Arthroleptis nlonakoensis
- Conservation status: Endangered (IUCN 3.1)

Scientific classification
- Kingdom: Animalia
- Phylum: Chordata
- Class: Amphibia
- Order: Anura
- Family: Arthroleptidae
- Genus: Arthroleptis
- Species: A. nlonakoensis
- Binomial name: Arthroleptis nlonakoensis (Plath, Herrmann, and Böhme, 2006)
- Synonyms: Phrynobatrachus nlonakoensis Plath, Herrmann, and Böhme

= Arthroleptis nlonakoensis =

- Authority: (Plath, Herrmann, and Böhme, 2006)
- Conservation status: EN
- Synonyms: Phrynobatrachus nlonakoensis Plath, Herrmann, and Böhme

Species of frog

Arthroleptis nlonakoensis is a species of frog in the family Arthroleptidae. It is endemic to southwestern Cameroon and known from its type locality, the eponymous Mount Nlonako, and from two other locations in southwestern Cameroon (Ebo Forest and Ekom-Nkam). Common name Nlonako squeaker has been proposed for it.

==Description==
Adult males measure 15–22 mm and adult females 14–20 mm in snout–vent length. The snout round in profile and convex in dorsal view. The tympanum is distinct. The fingers have terminal discs and well-defined subarticular tubercles but no webbing. The toes have rudimentary webbing, terminal discs, and less well developed subarticular tubercles. Skin is smooth. Dorsal colouration is olive green-brownish. The head is dark brown to blackish. There is a white interorbital band that varies from continuous and straight to interrupted or slightly v-shaped, even reduced to a rudimentary spot. There are white spots on the lips, flanks, and forelegs. The venter and the inner side of the legs are beige to yellowish white. Males have dark brown throat.

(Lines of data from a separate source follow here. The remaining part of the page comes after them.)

(** * Christmas-tree scene: particle layout, per-frame update and mode state machine

    Shallow embedding of [src/components/Scene3D.tsx]: class [Particle], and
    of the [Scene3D] component the handlers [processGestures], [predictWebcam],
    [onClick] and [onMouseMove], [addPhotoToScene], the rotation logic of
    [animate], [createStarShape] and the construction of the entities,
    together with the few three.js methods those functions call.

    Numbers.  A JavaScript [number] is modelled by an exact number: a real
    ([R]) in the particle code, which calls [Math.pow], [Math.cos], [Math.sin]
    and [Math.acos], and a rational ([Q]) in the gesture classifier, which only
    compares, adds, scales and floors.  Rounding, NaN and the infinities of
    IEEE doubles are not represented.

    Objects.  A three.js object is identified by a handle ([nat]); the JS test
    [a === b] on objects is equality of handles. *)

From Stdlib Require Import Reals Lra Lia ZArith QArith Qabs Qround List String Bool.
Import ListNotations.

Close Scope Q_scope.
Local Open Scope R_scope.

(* ================================================================= *)
(** * Part I: definitions *)
(* ================================================================= *)

(** [types.ts]: [export type AppMode = 'TREE' | 'SCATTER' | 'FOCUS']. *)
Inductive AppMode : Type := TREE | SCATTER | FOCUS.

Definition AppMode_eqb (a b : AppMode) : bool :=
  match a, b with
  | TREE, TREE | SCATTER, SCATTER | FOCUS, FOCUS => true
  | _, _ => false
  end.

(** Handle of a three.js object (a mesh or a group). *)
Definition Obj : Type := nat.

(** [a === b] where [b] may be [null]. *)
Definition same_object (a : Obj) (b : option Obj) : bool :=
  match b with
  | Some h => Nat.eqb a h
  | None => false
  end.

(** ** The three.js methods used by the source, over the reals *)

Module Matrix4.

(** [elements] is the column-major array of sixteen numbers. *)
Record t : Type := mk {
  e0 : R; e1 : R; e2 : R; e3 : R;
  e4 : R; e5 : R; e6 : R; e7 : R;
  e8 : R; e9 : R; e10 : R; e11 : R;
  e12 : R; e13 : R; e14 : R; e15 : R
}.

Definition identity : t :=
  mk 1 0 0 0
     0 1 0 0
     0 0 1 0
     0 0 0 1.

Definition zero : t :=
  mk 0 0 0 0  0 0 0 0  0 0 0 0  0 0 0 0.

(** [Matrix4.determinant]-style expansion used inside [invert]. *)
Definition det (m : t) : R :=
  let n11 := e0 m in let n21 := e1 m in let n31 := e2 m in let n41 := e3 m in
  let n12 := e4 m in let n22 := e5 m in let n32 := e6 m in let n42 := e7 m in
  let n13 := e8 m in let n23 := e9 m in let n33 := e10 m in let n43 := e11 m in
  let n14 := e12 m in let n24 := e13 m in let n34 := e14 m in let n44 := e15 m in
  let t11 := n23 * n34 * n42 - n24 * n33 * n42 + n24 * n32 * n43
             - n22 * n34 * n43 - n23 * n32 * n44 + n22 * n33 * n44 in
  let t12 := n14 * n33 * n42 - n13 * n34 * n42 - n14 * n32 * n43
             + n12 * n34 * n43 + n13 * n32 * n44 - n12 * n33 * n44 in
  let t13 := n13 * n24 * n42 - n14 * n23 * n42 + n14 * n22 * n43
             - n12 * n24 * n43 - n13 * n22 * n44 + n12 * n23 * n44 in
  let t14 := n14 * n23 * n32 - n13 * n24 * n32 - n14 * n22 * n33
             + n12 * n24 * n33 + n13 * n22 * n34 - n12 * n23 * n34 in
  n11 * t11 + n21 * t12 + n31 * t13 + n41 * t14.

(** [Matrix4.invert]: cofactor formula; a singular matrix becomes the zero
    matrix. *)
Definition invert (m : t) : t :=
  let n11 := e0 m in let n21 := e1 m in let n31 := e2 m in let n41 := e3 m in
  let n12 := e4 m in let n22 := e5 m in let n32 := e6 m in let n42 := e7 m in
  let n13 := e8 m in let n23 := e9 m in let n33 := e10 m in let n43 := e11 m in
  let n14 := e12 m in let n24 := e13 m in let n34 := e14 m in let n44 := e15 m in
  let t11 := n23 * n34 * n42 - n24 * n33 * n42 + n24 * n32 * n43
             - n22 * n34 * n43 - n23 * n32 * n44 + n22 * n33 * n44 in
  let t12 := n14 * n33 * n42 - n13 * n34 * n42 - n14 * n32 * n43
             + n12 * n34 * n43 + n13 * n32 * n44 - n12 * n33 * n44 in
  let t13 := n13 * n24 * n42 - n14 * n23 * n42 + n14 * n22 * n43
             - n12 * n24 * n43 - n13 * n22 * n44 + n12 * n23 * n44 in
  let t14 := n14 * n23 * n32 - n13 * n24 * n32 - n14 * n22 * n33
             + n12 * n24 * n33 + n13 * n22 * n34 - n12 * n23 * n34 in
  let d := n11 * t11 + n21 * t12 + n31 * t13 + n41 * t14 in
  if Req_dec_T d 0 then zero
  else
    let detInv := 1 / d in
    mk (t11 * detInv)
       ((n24 * n33 * n41 - n23 * n34 * n41 - n24 * n31 * n43
         + n21 * n34 * n43 + n23 * n31 * n44 - n21 * n33 * n44) * detInv)
       ((n22 * n34 * n41 - n24 * n32 * n41 + n24 * n31 * n42
         - n21 * n34 * n42 - n22 * n31 * n44 + n21 * n32 * n44) * detInv)
       ((n23 * n32 * n41 - n22 * n33 * n41 - n23 * n31 * n42
         + n21 * n33 * n42 + n22 * n31 * n43 - n21 * n32 * n43) * detInv)
       (t12 * detInv)
       ((n13 * n34 * n41 - n14 * n33 * n41 + n14 * n31 * n43
         - n11 * n34 * n43 - n13 * n31 * n44 + n11 * n33 * n44) * detInv)
       ((n14 * n32 * n41 - n12 * n34 * n41 - n14 * n31 * n42
         + n11 * n34 * n42 + n12 * n31 * n44 - n11 * n32 * n44) * detInv)
       ((n12 * n33 * n41 - n13 * n32 * n41 + n13 * n31 * n42
         - n11 * n33 * n42 - n12 * n31 * n43 + n11 * n32 * n43) * detInv)
       (t13 * detInv)
       ((n14 * n23 * n41 - n13 * n24 * n41 - n14 * n21 * n43
         + n11 * n24 * n43 + n13 * n21 * n44 - n11 * n23 * n44) * detInv)
       ((n12 * n24 * n41 - n14 * n22 * n41 + n14 * n21 * n42
         - n11 * n24 * n42 - n12 * n21 * n44 + n11 * n22 * n44) * detInv)
       ((n13 * n22 * n41 - n12 * n23 * n41 - n13 * n21 * n42
         + n11 * n23 * n42 + n12 * n21 * n43 - n11 * n22 * n43) * detInv)
       (t14 * detInv)
       ((n13 * n24 * n31 - n14 * n23 * n31 + n14 * n21 * n33
         - n11 * n24 * n33 - n13 * n21 * n34 + n11 * n23 * n34) * detInv)
       ((n14 * n22 * n31 - n12 * n24 * n31 - n14 * n21 * n32
         + n11 * n24 * n32 + n12 * n21 * n34 - n11 * n22 * n34) * detInv)
       ((n12 * n23 * n31 - n13 * n22 * n31 + n13 * n21 * n32
         - n11 * n23 * n32 - n12 * n21 * n33 + n11 * n22 * n33) * detInv).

==Habitat and conservation==
Arthroleptis nlonakoensis occurs in lowland and submontane secondary rain forest (Mount Nlonako) and in primary rain forest (Ebo Forest). It occurs at about 450 m above sea level. Individuals have been found in leaf litter and perching in low vegetation. Development is believed to be direct (i.e., there is no free-living larval stage), as in related species.

Arthroleptis nlonakoensis is threatened by habitat loss and degradation caused by agricultural activities, expanding human settlements, and logging.